- _ACTION ITEM_: For the material below, output exactly the span from the line with "Definition apply_into_micheline (arg_ty" to the line with "micheline_code _) =>", including both, and nothing besides.

- _DATA SUPPLIED_:
Definition decode_step (bs : bytes) : D Micheline :=
  match bs with
  | [] => Err UnexpectedEOF
  | b :: bs =>
      match b with
      | Byte.x00 => decode_int bs
      | Byte.x01 => decode_string bs
      | Byte.x02 => decode_seq bs
      | Byte.x0a => decode_bytes bs
      | Byte.x03 => decode_app Zero false bs
      | Byte.x04 => decode_app Zero true bs
      | Byte.x05 => decode_app One false bs
      | Byte.x06 => decode_app One true bs
      | Byte.x07 => decode_app Two false bs
      | Byte.x08 => decode_app Two true bs
      | Byte.x09 => decode_app Many true bs
      | b => Err (UnknownTag b)
      end
  end.
End decode_app.

Fixpoint decode_micheline (fuel : nat) (bs : bytes) : D Micheline :=
  match fuel with
  | 0 => Diverge
  | S fuel => decode_step (decode_micheline fuel) (decode_all fuel) bs
  end
with decode_all (fuel : nat) (bs : bytes) : outcome DecodeError (list Micheline) :=
  match fuel with
  | 0 => Diverge
  | S fuel =>
      match bs with
      | [] => Ok []
      | _ => '(m, bs) ← decode_micheline fuel bs; l ← decode_all fuel bs; Ok (m :: l)
      end
  end.

(** Enough steps for any input of this length. *)
Definition decode_fuel (bs : bytes) : nat := 2 * length bs + 1.

Definition decode_raw (bs : bytes) : outcome DecodeError Micheline :=
  '(m, rest) ← decode_micheline (decode_fuel bs) bs;
  match rest with [] => Ok m | _ => Err TrailingBytes end.

Definition decode_packed (bs : bytes) : outcome DecodeError Micheline :=
  match bs with
  | Byte.x05 :: bs => decode_raw bs
  | _ => Err NoPackTag
  end.

(** * Typed values as Micheline (ast.rs, ast/michelson_lambda.rs) *)

Section into_micheline.
Context {X : External}.

Definition option_into_micheline (o : option Micheline) : Micheline :=
  match o with
  | None => prim0 P_None
  | Some m => prim1 P_Some m
  end.
Definition address_into_micheline (a : Address) : Micheline := M_Bytes (Address_to_bytes a).
Definition key_hash_into_micheline (k : KeyHash) : Micheline := M_Bytes (KeyHash_to_bytes k).

(** The part of [BigMap]: the id, the overlay, or both. *)
Definition big_map_into_micheline (id : option Z) (overlay : list Micheline) : Micheline :=
  match id, overlay with
  | Some i, [] => M_Int i
  | Some i, _ => prim2 P_Pair (M_Int i) (M_Seq overlay)
  | None, _ => M_Seq overlay
  end.

(** The code of a partially applied closure, around the code of the inner one. *)
Definition apply_into_micheline (arg_ty : Type_) (arg_val : Micheline) (closure : Closure)
    (inner : Micheline) : Micheline :=
  match closure with
  | Closure_Lambda (Lambda_LambdaRec in_ty out_ty micheline_code _) =>
      M_Seq [prim2 P_PUSH (type_into_micheline arg_ty) arg_val; prim0 P_PAIR;
        prim3 P_LAMBDA_REC (type_into_micheline in_ty) (type_into_micheline out_ty) micheline_code;
        prim0 P_SWAP; prim0 P_EXEC]
  | Closure_Apply _ _ _ | Closure_Lambda (Lambda_Lambda _ _) =>
      M_Seq [prim2 P_PUSH (type_into_micheline arg_ty) arg_val; prim0 P_PAIR; inner]
  end.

- _ANSWER TO THE EXERCISE_:
Definition apply_into_micheline (arg_ty : Type_) (arg_val : Micheline) (closure : Closure)
    (inner : Micheline) : Micheline :=
  match closure with
  | Closure_Lambda (Lambda_LambdaRec in_ty out_ty micheline_code _) =>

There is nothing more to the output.